• _WORK ORDER_: The response must contain every line below in which "reflexivity" appears.

*** Opening MATERIAL SUPPLIED ***

(* ===== verification/HistoryRowsThms.v ===== *)
(** * Rows of the history: what replaying and splitting them gives

    Whatever record there is of an answer, every call of a replayed row is
    answered in the next one; splitting rows into steps loses no block, leaves no
    result in a response, and is done once. *)

From S2P Require Import Prelude PyDict ContextIR ContextIRProps ModelSteps ModelStepsProps.
From S2P Require Import ModelStepsThms HistoryRows.
From stdpp Require Import pretty.

#[local] Open Scope Z_scope.

Import ContextIR ContextIRProps ModelSteps HistoryRows.

Section rows.
Context `{ContextHost}.

(** ** Rows from the order of the pieces *)

Lemma block_id_entry id rest :
  block_id (("type"%string, VStr (text_of "tool_call")) :: ("id"%string, VStr id) :: rest) = id.
Proof. unfold block_id. cbn. destruct id; [done|]. by rewrite bool_decide_false. Qed.

Lemma call_id_entry e i : block_id (_tool_call_block e i) = entry_id e i.
Proof. apply block_id_entry. Qed.
Lemma result_id_entry e i : block_id (_tool_result_block e i) = entry_id e i.
Proof. apply block_id_result. Qed.

Definition pending_ids (p : list (Z * vmap)) : list text := map (λ q, entry_id q.2 q.1) p.

(** The rows so far are closed, and every call of the step is pending. *)
Definition seg_inv (s : seg_state) : Prop :=
  closed_rows (g_rows s) ∧
  ∀ k, k ∈ map block_id (calls_of (g_current s)) → k ∈ pending_ids (g_pending s).

Lemma pending_results p :
  answers (map (λ q, _tool_result_block q.2 q.1) p) = pending_ids p.
Proof.
  rewrite answers_all.
  - unfold pending_ids. rewrite map_map. apply map_ext. intros q. apply result_id_entry.
  - apply Forall_forall. by intros b (q & -> & _)%list_elem_of_fmap.
Qed.

Lemma closed_emit current pending :
  (∀ k, k ∈ map block_id (calls_of current) → k ∈ pending_ids pending) →
  closed_rows
    (match current with [] => [] | _ => [mk_row "assistant" current] end
     ++ match pending with
        | [] => []
        | _ => [mk_row "tool" (map (λ p, _tool_result_block p.2 p.1) pending)]
        end).
Proof.
  intros Hk. set (res := match pending with [] => _ | _ => _ end).
  assert (Hres : closed_rows res) by (subst res; destruct pending; [done|apply closed_tool]).
  destruct current as [|b bs]; [done|]. split; [|done].
  intros k. rewrite row_calls_assistant. intros Hin%Hk. subst res.
  destruct pending as [|p ps]; [by apply not_elem_of_nil in Hin|].
  eexists _, []. split; [reflexivity|]. by rewrite row_results_tool, pending_results.
Qed.

Lemma close_step_inv s : seg_inv s → seg_inv (close_step s).
Proof.
  intros [Hc Hk]. split.
  - cbn [g_rows close_step]. apply closed_app; [done|]. by apply closed_emit.
  - by intros k ?%not_elem_of_nil.
Qed.
Lemma next_step_inv s : seg_inv s → seg_inv (next_step s).
Proof. intros Hs. unfold next_step. destruct (g_pending s); [done|by apply close_step_inv]. Qed.

Lemma push_inv s b : type_is b "tool_call" = false → seg_inv s → seg_inv (push s b).
Proof.
  intros Hb [Hc Hk]. split; [done|]. cbn [g_current g_pending push].
  intros k. rewrite calls_of_app. unfold calls_of at 2. cbn [List.filter].
  rewrite Hb, app_nil_r. apply Hk.
Qed.

Lemma segment_step_inv thinking tool_calls s seg s' :
  seg_inv s → segment_step thinking tool_calls s seg = Some s' → seg_inv s'.
Proof.
  intros Hs. unfold segment_step. cbv zeta.
  destruct (bool_decide _).
  { destruct (seg_index seg); [|done]. intros [= <-].
    repeat case_match; auto using next_step_inv, push_inv. }
  destruct (bool_decide _).
  { intros [= <-]. destruct (str_or_empty _); auto using next_step_inv, push_inv. }
  destruct (bool_decide _); [|done].
  destruct (seg_index seg) as [i|]; [|done]. intros [= <-].
  destruct (nth_entry tool_calls i) as [e|]; [|done]. destruct Hs as [Hc Hk].
  split; [done|]. cbn [g_current g_pending]. intros k.
  rewrite calls_of_app, map_app, elem_of_app. unfold pending_ids. rewrite map_app, elem_of_app.
  intros [?|Hin]; [left; by apply Hk|right].
  change (k ∈ [block_id (_tool_call_block e i)]) in Hin.
  change (k ∈ [entry_id e i]). by rewrite <- call_id_entry.
Qed.

Lemma segments_from_inv thinking tool_calls segs s s' :
  seg_inv s → segments_from thinking tool_calls s segs = Some s' → seg_inv s'.
Proof.
  revert s. induction segs as [|seg segs IH]; intros s Hs; cbn; [by intros [= <-]|].
  destruct (segment_step _ _ s seg) as [s1|] eqn:E; [|done].
  apply IH. by eapply segment_step_inv.
Qed.

Lemma segments_closed thinking tool_calls segs cancelled rows :
  rows_from_segments thinking tool_calls segs cancelled = Some rows → closed_rows rows.
Proof.
  unfold rows_from_segments. destruct (segments_from _ _ _ _) as [s|] eqn:E; [|done].
  intros [= <-]. assert (Hc : closed_rows (g_rows (close_step s))).
  { apply close_step_inv. eapply segments_from_inv; [|exact E]. split; [done|].
    by intros k ?%not_elem_of_nil. }
  destruct cancelled; [by apply closed_cancelled|done].
Qed.

(** ** The digest *)

Lemma legacy_closed content thinking tool_calls cancelled :
  closed_rows (legacy_digest_rows content thinking tool_calls cancelled).
Proof.
  split; [|done]. intros k. rewrite row_calls_assistant. intros (b & -> & Hb)%list_elem_of_fmap.
  exfalso. match type of Hb with context [if _ then _append_cancel_marker ?l else _] => set (bs := l) in * end.
  assert (Hn : ∀ b, b ∈ calls_of bs → False).
  { intros c [Hc Ht]%list_elem_of_In%List.filter_In. apply list_elem_of_In in Hc.
    subst bs. rewrite !elem_of_app in Hc. destruct Hc as [Hc|[Hc|Hc]].
    - apply list_elem_of_omap in Hc as (e & _ & E).
      destruct (vget e "content") as [v|]; [|done]. destruct (truthy v); [|done].
      injection E as <-. discriminate Ht.
    - destruct (strip_text content); [by apply not_elem_of_nil in Hc|].
      apply list_elem_of_singleton in Hc as ->. discriminate Ht.
    - destruct tool_calls; [by apply not_elem_of_nil in Hc|].
      apply list_elem_of_singleton in Hc as ->. discriminate Ht. }
  destruct cancelled; [apply calls_of_cancel in Hb|]; by apply Hn in Hb.
Qed.

(** ** Splitting rows *)

Lemma explode_row_kept r :
  row_role r ≠ text_of "assistant" ∨ is_list (vget r "content") = false ∨
  existsb (λ b, type_is b "tool_result") (row_blocks r) = false → explode_row r = [r].
Proof.
  unfold explode_row. intros [Hr|[Hl|Hn]].
  - by rewrite bool_decide_false.
  - by rewrite Hl, orb_true_r.
  - rewrite Hn. by destruct (_ || _).
Qed.

(** A row of a split step. *)
Definition step_row (r : vmap) : Prop :=
  (∃ bs, r = mk_row "assistant" bs ∧ Forall (λ b, type_is b "tool_result" = false) bs) ∨
  (∃ bs, r = mk_row "tool" bs ∧ Forall (λ b, type_is b "tool_result" = true) bs).

Record split_ok (done : list vmap) (s : split_state) : Prop := {
  so_blocks : List.concat (map row_blocks (x_out s)) ++ x_current s ++ x_results s = done;
  so_rows : Forall step_row (x_out s);
  so_current : Forall (λ b, type_is b "tool_result" = false) (x_current s);
  so_results : Forall (λ b, type_is b "tool_result" = true) (x_results s);
}.

Lemma split_step_ok done s b : split_ok done s → split_ok (done ++ [b]) (split_step s b).
Proof.
  intros [Hb Hr Hc Hs]. unfold split_step. destruct (type_is b "tool_result") eqn:Et.
  { split; cbn; [|done..|apply Forall_app; split; [done|by constructor]].
    by rewrite <- Hb, <- !app_assoc. }
  destruct (x_results s) as [|r rs] eqn:Es.
  { split; cbn; [|done|apply Forall_app; split; [done|by constructor]|constructor].
    by rewrite <- Hb, !app_nil_r, <- app_assoc. }
  split; cbn -[mk_row row_blocks]; [|apply Forall_app; split; [done|]|by constructor|constructor].
  - rewrite map_app, concat_app. cbn -[mk_row row_blocks]. rewrite !row_blocks_mk, <- Hb, app_nil_r.
    by rewrite <- !app_assoc.
  - constructor; [left; by eexists|constructor; [right; by eexists|constructor]].
Qed.

Lemma split_fold_ok bs done s :
  split_ok done s → split_ok (done ++ bs) (foldl split_step s bs).
Proof.
  revert done s. induction bs as [|b bs IH]; intros done s Hs; cbn [foldl]; [by rewrite app_nil_r|].
  change (b :: bs) with ([b] ++ bs). rewrite app_assoc. by apply IH, split_step_ok.
Qed.

Lemma emit_blocks role bs : List.concat (map row_blocks (emit_row role bs)) = bs.
Proof.
  destruct bs as [|b bs]; [done|]. cbn [emit_row map List.concat]. by rewrite row_blocks_mk, app_nil_r.
Qed.

Lemma emit_rows role bs : step_row (mk_row role bs) → Forall step_row (emit_row role bs).
Proof. intros Hs. destruct bs as [|b bs]; [apply Forall_nil_2|]. apply Forall_cons. by split; [|apply Forall_nil_2]. Qed.

Lemma split_blocks_ok bs :
  List.concat (map row_blocks (split_blocks bs)) = bs ∧ Forall step_row (split_blocks bs).
Proof.
  assert (H0 : split_ok [] {| x_out := []; x_current := []; x_results := [] |}) by (split; constructor).
  apply (split_fold_ok bs) in H0 as [Hb Hr Hc Hs]. unfold split_blocks. cbv zeta. split.
  - rewrite !map_app, !concat_app, !emit_blocks. exact Hb.
  - rewrite !Forall_app. split_and!; [done|apply emit_rows; left|apply emit_rows; right]; by eexists.
Qed.

Lemma explode_row_blocks r :
  List.concat (map row_blocks (explode_row r)) = row_blocks r.
Proof.
  unfold explode_row. destruct (_ || _); [by cbn; rewrite app_nil_r|].
  destruct (existsb _ _); [apply split_blocks_ok|by cbn; rewrite app_nil_r].
Qed.

Lemma step_row_once r : step_row r → explode_row r = [r].
Proof.
  intros [(bs & -> & Hbs)|(bs & -> & _)]; apply explode_row_kept.
  - right. right. rewrite row_blocks_mk. induction Hbs as [|b bs Hb _ IH]; [done|]. cbn. by rewrite Hb.
  - by left.
Qed.

Lemma explode_row_once r r' : r' ∈ explode_row r → explode_row r' = [r'].
Proof.
  unfold explode_row at 1.
  destruct (negb (bool_decide (row_role r = text_of "assistant")) || negb (is_list (vget r "content"))) eqn:E1.
  { intros ->%list_elem_of_singleton. apply orb_true_iff in E1 as [E|E]; apply negb_true_iff in E;
      apply explode_row_kept; [left; by apply bool_decide_eq_false in E|by right; left]. }
  destruct (existsb _ _) eqn:E2.
  - intros Hin. apply step_row_once. destruct (split_blocks_ok (row_blocks r)) as [_ Hf].
    rewrite Forall_forall in Hf. by apply Hf.
  - intros ->%list_elem_of_singleton. apply explode_row_kept. by right; right.
Qed.

Lemma explode_rows_once rows :
  (∀ r, r ∈ rows → explode_row r = [r]) → explode_history_rows rows = rows.
Proof.
  unfold explode_history_rows. induction rows as [|r rows IH]; intros Hall; [done|].
  cbn. rewrite Hall by left. cbn. f_equal. apply IH. intros r' Hr'. apply Hall. by right.
Qed.

Lemma elem_of_exploded history r' :
  r' ∈ explode_history_rows history ↔ ∃ r, r ∈ history ∧ r' ∈ explode_row r.
Proof.
  unfold explode_history_rows. rewrite list_elem_of_In, in_concat. split.
  - intros (l & Hl & Hin). apply in_map_iff in Hl as (r & <- & Hr). exists r. by rewrite !list_elem_of_In.
  - intros (r & Hr & Hin). exists (explode_row r). rewrite list_elem_of_In in Hr, Hin. split; [by apply in_map|done].
Qed.

Lemma exploded_once history r : r ∈ explode_history_rows history → explode_row r = [r].
Proof. intros (r0 & _ & Hr)%elem_of_exploded. by eapply explode_row_once. Qed.

(** ** Theorems *)

(** C12: a stored answer is replayed in rows that keep the protocol of the
    providers, whichever record there is of it - the steps, the order its pieces
    were shown in, or neither: a call of a response is answered by a result with
    its identifier in the very next row, whatever results the record lacks, has
    late or has twice, and whether or not the user stopped the turn. *)
Theorem replay_answers_every_call content model_steps thinking tool_calls segments cancelled rows i r k :
  Forall result_step_ok model_steps →
  assistant_row_replay content model_steps thinking tool_calls segments cancelled = Some rows →
  rows !! i = Some r → k ∈ row_calls r →
  ∃ r', rows !! S i = Some r' ∧ k ∈ row_results r'.
Proof.
  intros Hok Hr. apply closed_nth. unfold assistant_row_replay in Hr.
  destruct model_steps as [|s steps]; [destruct segments as [|seg segs]|].
  - injection Hr as <-. apply legacy_closed.
  - by eapply segments_closed.
  - by eapply replay_closed.
Qed.

(** splitting a live history into steps keeps every block, in order; no
    response of the result holds a result of a call; and a split history is
    split no further. *)
Theorem explode_separates_steps history :
  let rows := explode_history_rows history in
  List.concat (map row_blocks rows) = List.concat (map row_blocks history) ∧
  (∀ r, r ∈ rows → row_role r = text_of "assistant" → is_list (vget r "content") = true →
        ∀ b, b ∈ row_blocks r → type_is b "tool_result" = false) ∧
  explode_history_rows rows = rows.
Proof.
  cbv zeta. split_and!.
  - unfold explode_history_rows. induction history as [|r l IH]; [done|].
    cbn. by rewrite map_app, concat_app, explode_row_blocks, IH.
  - intros r Hr Hrole Hlist b Hb. apply exploded_once in Hr. revert Hr. unfold explode_row.
    rewrite bool_decide_true, Hlist by done. cbn [negb orb].
    destruct (existsb _ _) eqn:E.
    + intros Hs. destruct (split_blocks_ok (row_blocks r)) as [_ Hf]. rewrite Hs in Hf.
      apply Forall_inv in Hf as [(bs & -> & Hbs)|(bs & -> & Hbs)].
      * rewrite row_blocks_mk in Hb. rewrite Forall_forall in Hbs. by apply Hbs.
      * discriminate Hrole.
    + intros _. destruct (type_is b "tool_result") eqn:Et; [|done]. exfalso.
      assert (existsb (λ b, type_is b "tool_result") (row_blocks r) = true) by
        (apply existsb_exists; exists b; by rewrite <- list_elem_of_In).
      congruence.
  - apply explode_rows_once. apply exploded_once.
Qed.

End rows.

(** ** Witnesses *)

Lemma replay_answers_every_call_witness :
  ∃ rows, assistant_row_replay [] sample_record [] [] [] true = Some rows ∧
    ∃ r', rows !! 3%nat = Some r' ∧ text_of "b" ∈ row_results r'.
Proof.
  destruct (assistant_row_replay [] sample_record [] [] [] true) as [rows|] eqn:E;
    [|vm_compute in E; discriminate E].
  exists rows. split; [reflexivity|].
  destruct (rows !! 2%nat) as [r|] eqn:Er.
  - apply (replay_answers_every_call [] sample_record [] [] [] true rows 2 r (text_of "b")
             sample_results_ok E Er).
    vm_compute in E. injection E as <-. injection Er as <-. apply list_elem_of_In. vm_compute. by left.
  - vm_compute in E. injection E as <-. discriminate Er.
Defined.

*** Closing MATERIAL SUPPLIED ***

• _TASK ANSWER_:
  eexists _, []. split; [reflexivity|]. by rewrite row_results_tool, pending_results.
  exists rows. split; [reflexivity|].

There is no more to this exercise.